* What this task involves: For the data below, restate word for word only the lines from the line containing "(* ===== verification/JournalIo.v ===== *)" through the line containing "journal_idle start ts st' (released Lm (txn_bufs", both ends included.

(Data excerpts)
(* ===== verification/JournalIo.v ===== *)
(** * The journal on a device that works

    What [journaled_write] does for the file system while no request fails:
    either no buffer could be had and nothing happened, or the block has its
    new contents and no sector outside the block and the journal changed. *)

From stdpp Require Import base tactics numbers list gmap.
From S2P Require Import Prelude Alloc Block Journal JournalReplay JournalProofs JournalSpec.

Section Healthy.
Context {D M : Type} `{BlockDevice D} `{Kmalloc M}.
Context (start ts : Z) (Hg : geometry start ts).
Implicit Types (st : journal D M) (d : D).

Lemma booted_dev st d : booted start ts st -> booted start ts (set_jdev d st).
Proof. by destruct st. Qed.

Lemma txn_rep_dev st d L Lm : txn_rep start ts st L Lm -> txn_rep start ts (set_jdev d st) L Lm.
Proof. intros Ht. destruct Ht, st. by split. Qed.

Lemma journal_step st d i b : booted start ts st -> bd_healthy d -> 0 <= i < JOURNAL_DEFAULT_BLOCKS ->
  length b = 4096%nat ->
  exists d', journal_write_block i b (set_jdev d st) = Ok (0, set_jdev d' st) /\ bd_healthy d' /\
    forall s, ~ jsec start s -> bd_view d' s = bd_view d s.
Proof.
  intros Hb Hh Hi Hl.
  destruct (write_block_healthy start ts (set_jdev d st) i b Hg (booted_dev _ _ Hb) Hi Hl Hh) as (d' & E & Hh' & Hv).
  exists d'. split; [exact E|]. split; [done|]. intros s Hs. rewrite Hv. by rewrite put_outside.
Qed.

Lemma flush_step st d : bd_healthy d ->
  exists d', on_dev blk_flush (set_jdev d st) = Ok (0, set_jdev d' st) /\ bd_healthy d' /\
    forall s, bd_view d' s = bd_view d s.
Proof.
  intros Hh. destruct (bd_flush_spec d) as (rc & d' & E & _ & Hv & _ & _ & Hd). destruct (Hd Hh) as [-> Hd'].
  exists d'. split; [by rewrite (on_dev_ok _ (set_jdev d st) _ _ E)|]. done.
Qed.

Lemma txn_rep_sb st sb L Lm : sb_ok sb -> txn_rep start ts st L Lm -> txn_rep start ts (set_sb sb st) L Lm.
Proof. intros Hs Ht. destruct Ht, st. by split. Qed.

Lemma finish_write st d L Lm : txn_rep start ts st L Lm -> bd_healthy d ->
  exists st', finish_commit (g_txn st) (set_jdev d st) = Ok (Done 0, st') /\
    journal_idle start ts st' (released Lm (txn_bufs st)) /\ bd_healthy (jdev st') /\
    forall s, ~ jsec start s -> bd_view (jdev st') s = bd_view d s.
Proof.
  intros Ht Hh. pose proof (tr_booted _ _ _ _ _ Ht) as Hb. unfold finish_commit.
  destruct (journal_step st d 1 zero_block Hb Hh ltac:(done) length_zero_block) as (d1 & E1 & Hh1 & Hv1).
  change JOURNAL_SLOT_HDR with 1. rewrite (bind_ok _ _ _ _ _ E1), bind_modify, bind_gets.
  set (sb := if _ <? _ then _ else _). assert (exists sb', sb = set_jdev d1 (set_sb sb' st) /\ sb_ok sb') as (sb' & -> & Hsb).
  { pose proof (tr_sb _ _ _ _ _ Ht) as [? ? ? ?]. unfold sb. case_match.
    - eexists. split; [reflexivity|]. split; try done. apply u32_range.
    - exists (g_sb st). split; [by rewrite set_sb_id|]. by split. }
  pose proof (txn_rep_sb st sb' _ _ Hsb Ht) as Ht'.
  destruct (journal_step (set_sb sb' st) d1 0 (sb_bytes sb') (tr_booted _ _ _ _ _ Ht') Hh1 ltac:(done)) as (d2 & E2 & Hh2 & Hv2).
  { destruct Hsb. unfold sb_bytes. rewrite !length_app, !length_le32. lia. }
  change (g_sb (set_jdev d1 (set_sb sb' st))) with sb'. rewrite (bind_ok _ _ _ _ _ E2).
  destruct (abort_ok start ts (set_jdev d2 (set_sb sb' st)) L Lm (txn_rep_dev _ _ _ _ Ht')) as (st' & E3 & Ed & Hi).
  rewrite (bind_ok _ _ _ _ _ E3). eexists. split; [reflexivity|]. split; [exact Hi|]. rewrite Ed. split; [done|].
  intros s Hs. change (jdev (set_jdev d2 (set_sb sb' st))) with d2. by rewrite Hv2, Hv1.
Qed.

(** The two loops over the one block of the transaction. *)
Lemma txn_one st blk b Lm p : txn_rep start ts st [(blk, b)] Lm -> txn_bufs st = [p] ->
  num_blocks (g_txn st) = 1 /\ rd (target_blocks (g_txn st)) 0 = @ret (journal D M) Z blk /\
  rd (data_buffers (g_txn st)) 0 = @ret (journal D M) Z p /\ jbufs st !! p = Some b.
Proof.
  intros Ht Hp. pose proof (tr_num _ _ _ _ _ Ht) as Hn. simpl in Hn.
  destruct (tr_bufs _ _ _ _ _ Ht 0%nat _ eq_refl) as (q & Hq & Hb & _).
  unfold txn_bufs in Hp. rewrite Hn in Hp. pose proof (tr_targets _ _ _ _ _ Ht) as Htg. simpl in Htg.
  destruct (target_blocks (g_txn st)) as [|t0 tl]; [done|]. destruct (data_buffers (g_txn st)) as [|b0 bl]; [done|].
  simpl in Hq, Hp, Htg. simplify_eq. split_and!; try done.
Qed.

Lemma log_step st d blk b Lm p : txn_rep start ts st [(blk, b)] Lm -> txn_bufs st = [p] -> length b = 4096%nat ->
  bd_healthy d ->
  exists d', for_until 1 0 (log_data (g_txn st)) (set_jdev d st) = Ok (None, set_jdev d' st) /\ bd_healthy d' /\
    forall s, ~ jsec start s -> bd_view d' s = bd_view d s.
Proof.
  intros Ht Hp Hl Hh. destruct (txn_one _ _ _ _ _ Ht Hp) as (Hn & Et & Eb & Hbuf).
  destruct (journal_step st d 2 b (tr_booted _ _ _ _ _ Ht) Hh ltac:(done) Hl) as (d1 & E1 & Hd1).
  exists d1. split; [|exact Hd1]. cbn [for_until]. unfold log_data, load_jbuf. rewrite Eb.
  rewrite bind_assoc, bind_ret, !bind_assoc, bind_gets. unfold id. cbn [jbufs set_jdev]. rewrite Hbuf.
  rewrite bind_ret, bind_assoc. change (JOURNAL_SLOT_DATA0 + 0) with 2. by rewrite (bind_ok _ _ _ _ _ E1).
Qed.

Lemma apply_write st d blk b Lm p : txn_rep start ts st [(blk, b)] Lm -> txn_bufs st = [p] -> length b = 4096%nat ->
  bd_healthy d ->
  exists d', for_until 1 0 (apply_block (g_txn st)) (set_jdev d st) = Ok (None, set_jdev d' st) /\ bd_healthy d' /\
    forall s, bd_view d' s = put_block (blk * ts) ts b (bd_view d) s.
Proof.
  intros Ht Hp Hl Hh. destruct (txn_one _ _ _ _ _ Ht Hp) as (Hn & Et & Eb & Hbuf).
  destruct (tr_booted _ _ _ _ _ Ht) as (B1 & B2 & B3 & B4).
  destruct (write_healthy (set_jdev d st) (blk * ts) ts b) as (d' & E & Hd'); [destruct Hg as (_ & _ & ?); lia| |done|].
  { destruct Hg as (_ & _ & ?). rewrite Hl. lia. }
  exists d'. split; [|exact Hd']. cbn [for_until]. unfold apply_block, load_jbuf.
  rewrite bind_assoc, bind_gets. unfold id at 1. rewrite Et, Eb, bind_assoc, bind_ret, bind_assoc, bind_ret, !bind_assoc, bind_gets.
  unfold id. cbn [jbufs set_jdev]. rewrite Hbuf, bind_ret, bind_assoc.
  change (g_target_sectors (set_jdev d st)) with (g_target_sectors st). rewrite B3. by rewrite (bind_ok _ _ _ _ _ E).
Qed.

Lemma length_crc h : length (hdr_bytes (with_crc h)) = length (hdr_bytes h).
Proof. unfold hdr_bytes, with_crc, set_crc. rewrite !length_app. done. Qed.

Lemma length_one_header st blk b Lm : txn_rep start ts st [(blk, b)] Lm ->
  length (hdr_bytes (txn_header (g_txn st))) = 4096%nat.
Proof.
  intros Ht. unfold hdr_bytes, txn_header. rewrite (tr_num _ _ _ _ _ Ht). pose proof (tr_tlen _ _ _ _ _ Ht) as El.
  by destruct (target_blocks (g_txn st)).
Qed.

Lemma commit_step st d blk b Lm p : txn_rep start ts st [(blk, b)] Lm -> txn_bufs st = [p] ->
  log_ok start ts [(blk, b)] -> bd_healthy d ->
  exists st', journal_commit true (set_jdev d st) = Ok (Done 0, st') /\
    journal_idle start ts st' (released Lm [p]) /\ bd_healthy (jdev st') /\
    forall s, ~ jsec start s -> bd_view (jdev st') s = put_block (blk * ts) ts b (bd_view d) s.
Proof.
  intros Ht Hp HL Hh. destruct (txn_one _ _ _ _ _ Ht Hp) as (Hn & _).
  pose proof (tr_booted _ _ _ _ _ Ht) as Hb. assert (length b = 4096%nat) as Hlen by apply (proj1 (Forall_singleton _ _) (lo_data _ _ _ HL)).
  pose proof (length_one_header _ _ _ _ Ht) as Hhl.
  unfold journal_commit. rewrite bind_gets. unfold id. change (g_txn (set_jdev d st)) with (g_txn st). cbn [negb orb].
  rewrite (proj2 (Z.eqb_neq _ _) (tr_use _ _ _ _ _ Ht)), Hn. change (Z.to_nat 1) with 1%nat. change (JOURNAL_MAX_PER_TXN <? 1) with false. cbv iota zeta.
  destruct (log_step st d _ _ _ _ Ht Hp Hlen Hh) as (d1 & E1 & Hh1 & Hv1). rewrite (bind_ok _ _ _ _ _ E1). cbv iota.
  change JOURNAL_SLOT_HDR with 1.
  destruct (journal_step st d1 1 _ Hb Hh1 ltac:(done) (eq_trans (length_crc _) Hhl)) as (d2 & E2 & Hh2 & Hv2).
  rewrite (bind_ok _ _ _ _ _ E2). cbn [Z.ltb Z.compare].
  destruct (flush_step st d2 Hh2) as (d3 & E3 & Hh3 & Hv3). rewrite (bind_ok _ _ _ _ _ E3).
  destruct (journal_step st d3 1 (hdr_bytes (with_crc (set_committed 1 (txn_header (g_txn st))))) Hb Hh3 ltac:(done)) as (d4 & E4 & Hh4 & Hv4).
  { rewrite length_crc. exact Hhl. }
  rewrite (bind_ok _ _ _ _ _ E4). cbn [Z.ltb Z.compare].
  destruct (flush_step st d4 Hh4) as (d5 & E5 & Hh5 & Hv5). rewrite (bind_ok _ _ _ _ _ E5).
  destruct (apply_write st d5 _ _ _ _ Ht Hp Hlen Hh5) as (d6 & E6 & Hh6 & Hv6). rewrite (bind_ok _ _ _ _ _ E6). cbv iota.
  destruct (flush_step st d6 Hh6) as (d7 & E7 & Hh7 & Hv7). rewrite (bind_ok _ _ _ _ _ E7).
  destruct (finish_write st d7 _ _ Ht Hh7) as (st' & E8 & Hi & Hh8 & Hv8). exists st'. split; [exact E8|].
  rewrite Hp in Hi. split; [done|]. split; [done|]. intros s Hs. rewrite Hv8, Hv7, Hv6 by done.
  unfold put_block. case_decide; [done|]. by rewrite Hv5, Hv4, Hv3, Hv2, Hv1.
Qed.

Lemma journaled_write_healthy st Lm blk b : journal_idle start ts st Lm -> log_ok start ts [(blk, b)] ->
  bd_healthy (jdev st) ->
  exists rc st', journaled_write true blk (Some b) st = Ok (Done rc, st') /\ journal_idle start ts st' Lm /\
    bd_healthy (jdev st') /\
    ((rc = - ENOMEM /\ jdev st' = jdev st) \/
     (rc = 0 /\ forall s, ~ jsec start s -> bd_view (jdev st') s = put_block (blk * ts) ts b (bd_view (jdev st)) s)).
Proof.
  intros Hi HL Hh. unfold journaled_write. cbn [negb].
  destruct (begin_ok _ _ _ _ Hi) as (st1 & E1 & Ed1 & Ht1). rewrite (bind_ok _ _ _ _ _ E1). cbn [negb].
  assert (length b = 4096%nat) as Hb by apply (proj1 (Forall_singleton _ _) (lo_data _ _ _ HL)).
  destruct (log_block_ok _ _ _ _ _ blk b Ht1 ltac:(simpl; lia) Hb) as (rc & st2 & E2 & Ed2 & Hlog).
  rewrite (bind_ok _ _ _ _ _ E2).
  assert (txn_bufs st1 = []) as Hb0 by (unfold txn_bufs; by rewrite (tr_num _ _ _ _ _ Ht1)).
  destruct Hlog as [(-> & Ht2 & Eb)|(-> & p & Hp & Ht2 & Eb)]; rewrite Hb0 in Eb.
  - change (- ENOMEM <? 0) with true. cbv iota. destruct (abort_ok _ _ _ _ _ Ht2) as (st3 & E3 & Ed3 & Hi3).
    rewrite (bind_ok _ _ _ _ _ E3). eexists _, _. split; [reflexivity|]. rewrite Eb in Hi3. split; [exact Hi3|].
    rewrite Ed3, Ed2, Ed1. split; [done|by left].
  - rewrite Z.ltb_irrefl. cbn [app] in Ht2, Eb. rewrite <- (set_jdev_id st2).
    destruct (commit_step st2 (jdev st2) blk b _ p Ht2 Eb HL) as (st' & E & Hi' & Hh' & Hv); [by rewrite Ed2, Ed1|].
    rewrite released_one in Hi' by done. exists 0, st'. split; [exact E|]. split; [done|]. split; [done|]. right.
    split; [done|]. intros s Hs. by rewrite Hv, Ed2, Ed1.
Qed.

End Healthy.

---

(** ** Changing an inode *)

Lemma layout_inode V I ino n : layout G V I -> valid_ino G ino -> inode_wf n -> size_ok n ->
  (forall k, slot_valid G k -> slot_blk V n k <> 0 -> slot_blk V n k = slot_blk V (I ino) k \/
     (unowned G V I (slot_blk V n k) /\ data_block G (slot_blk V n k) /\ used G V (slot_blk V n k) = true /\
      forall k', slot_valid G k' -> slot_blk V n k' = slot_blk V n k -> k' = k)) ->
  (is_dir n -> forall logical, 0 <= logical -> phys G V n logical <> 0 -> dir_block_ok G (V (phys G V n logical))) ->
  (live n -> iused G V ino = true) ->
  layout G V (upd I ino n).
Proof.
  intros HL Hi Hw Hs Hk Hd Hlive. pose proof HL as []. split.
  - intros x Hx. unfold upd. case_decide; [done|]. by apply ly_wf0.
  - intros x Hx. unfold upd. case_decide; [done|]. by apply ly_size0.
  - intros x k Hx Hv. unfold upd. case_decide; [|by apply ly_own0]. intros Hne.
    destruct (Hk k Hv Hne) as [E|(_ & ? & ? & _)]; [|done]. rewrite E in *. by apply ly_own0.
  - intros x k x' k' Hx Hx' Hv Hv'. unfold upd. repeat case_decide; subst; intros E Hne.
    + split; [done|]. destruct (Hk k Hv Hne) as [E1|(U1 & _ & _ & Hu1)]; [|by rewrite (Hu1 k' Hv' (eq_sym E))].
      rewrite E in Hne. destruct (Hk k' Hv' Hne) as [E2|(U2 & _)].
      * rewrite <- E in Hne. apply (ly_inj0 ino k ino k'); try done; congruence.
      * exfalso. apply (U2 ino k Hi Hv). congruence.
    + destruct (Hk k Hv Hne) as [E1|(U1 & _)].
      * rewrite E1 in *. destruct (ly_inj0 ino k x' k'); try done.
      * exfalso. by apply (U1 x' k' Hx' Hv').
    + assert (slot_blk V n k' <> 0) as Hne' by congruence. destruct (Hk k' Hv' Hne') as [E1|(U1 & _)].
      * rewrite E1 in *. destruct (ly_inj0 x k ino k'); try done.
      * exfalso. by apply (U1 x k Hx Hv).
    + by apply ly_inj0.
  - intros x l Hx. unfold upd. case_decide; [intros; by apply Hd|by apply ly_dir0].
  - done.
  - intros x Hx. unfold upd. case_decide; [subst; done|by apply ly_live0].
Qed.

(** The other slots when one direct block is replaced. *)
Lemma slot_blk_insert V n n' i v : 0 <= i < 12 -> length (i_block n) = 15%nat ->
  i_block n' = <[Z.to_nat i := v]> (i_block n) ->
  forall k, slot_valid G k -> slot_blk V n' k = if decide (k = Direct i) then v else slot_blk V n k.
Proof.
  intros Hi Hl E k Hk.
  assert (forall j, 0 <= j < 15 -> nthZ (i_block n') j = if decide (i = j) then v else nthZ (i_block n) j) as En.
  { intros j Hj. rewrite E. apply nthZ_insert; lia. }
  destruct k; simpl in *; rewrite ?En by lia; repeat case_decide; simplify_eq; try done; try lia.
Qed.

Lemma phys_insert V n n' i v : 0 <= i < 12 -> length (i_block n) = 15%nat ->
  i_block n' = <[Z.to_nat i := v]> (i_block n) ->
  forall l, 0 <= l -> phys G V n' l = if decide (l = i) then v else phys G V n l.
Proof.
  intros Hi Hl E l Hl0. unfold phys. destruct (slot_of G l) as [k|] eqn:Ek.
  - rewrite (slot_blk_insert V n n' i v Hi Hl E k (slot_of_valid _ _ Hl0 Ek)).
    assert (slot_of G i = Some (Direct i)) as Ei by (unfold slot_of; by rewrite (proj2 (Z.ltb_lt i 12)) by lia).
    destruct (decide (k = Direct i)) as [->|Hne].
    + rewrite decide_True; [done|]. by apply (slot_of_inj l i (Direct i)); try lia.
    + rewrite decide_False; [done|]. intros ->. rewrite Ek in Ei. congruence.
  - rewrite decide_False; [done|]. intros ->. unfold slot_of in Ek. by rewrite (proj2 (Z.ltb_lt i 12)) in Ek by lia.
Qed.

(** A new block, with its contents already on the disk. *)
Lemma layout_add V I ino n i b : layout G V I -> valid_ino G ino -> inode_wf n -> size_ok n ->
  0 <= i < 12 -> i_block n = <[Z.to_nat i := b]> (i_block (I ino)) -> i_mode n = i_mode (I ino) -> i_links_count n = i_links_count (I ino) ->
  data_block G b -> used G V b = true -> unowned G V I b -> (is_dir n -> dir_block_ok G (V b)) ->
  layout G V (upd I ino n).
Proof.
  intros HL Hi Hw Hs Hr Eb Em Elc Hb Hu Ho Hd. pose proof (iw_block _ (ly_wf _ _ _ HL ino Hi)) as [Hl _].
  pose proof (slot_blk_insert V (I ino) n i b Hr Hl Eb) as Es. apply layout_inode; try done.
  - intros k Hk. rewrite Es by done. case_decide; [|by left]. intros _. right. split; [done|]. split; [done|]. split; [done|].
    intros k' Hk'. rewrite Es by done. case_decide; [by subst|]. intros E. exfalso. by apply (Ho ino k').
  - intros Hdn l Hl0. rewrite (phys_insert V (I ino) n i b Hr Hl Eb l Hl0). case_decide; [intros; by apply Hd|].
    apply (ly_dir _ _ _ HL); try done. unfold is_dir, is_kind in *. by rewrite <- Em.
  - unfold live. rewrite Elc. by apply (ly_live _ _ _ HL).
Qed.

* Exercise response:
(* ===== verification/JournalIo.v ===== *)
(** * The journal on a device that works

    What [journaled_write] does for the file system while no request fails:
    either no buffer could be had and nothing happened, or the block has its
    new contents and no sector outside the block and the journal changed. *)

From stdpp Require Import base tactics numbers list gmap.
From S2P Require Import Prelude Alloc Block Journal JournalReplay JournalProofs JournalSpec.

Section Healthy.
Context {D M : Type} `{BlockDevice D} `{Kmalloc M}.
Context (start ts : Z) (Hg : geometry start ts).
Implicit Types (st : journal D M) (d : D).

Lemma booted_dev st d : booted start ts st -> booted start ts (set_jdev d st).
Proof. by destruct st. Qed.

Lemma txn_rep_dev st d L Lm : txn_rep start ts st L Lm -> txn_rep start ts (set_jdev d st) L Lm.
Proof. intros Ht. destruct Ht, st. by split. Qed.

Lemma journal_step st d i b : booted start ts st -> bd_healthy d -> 0 <= i < JOURNAL_DEFAULT_BLOCKS ->
  length b = 4096%nat ->
  exists d', journal_write_block i b (set_jdev d st) = Ok (0, set_jdev d' st) /\ bd_healthy d' /\
    forall s, ~ jsec start s -> bd_view d' s = bd_view d s.
Proof.
  intros Hb Hh Hi Hl.
  destruct (write_block_healthy start ts (set_jdev d st) i b Hg (booted_dev _ _ Hb) Hi Hl Hh) as (d' & E & Hh' & Hv).
  exists d'. split; [exact E|]. split; [done|]. intros s Hs. rewrite Hv. by rewrite put_outside.
Qed.

Lemma flush_step st d : bd_healthy d ->
  exists d', on_dev blk_flush (set_jdev d st) = Ok (0, set_jdev d' st) /\ bd_healthy d' /\
    forall s, bd_view d' s = bd_view d s.
Proof.
  intros Hh. destruct (bd_flush_spec d) as (rc & d' & E & _ & Hv & _ & _ & Hd). destruct (Hd Hh) as [-> Hd'].
  exists d'. split; [by rewrite (on_dev_ok _ (set_jdev d st) _ _ E)|]. done.
Qed.

Lemma txn_rep_sb st sb L Lm : sb_ok sb -> txn_rep start ts st L Lm -> txn_rep start ts (set_sb sb st) L Lm.
Proof. intros Hs Ht. destruct Ht, st. by split. Qed.

Lemma finish_write st d L Lm : txn_rep start ts st L Lm -> bd_healthy d ->
  exists st', finish_commit (g_txn st) (set_jdev d st) = Ok (Done 0, st') /\
    journal_idle start ts st' (released Lm (txn_bufs st)) /\ bd_healthy (jdev st') /\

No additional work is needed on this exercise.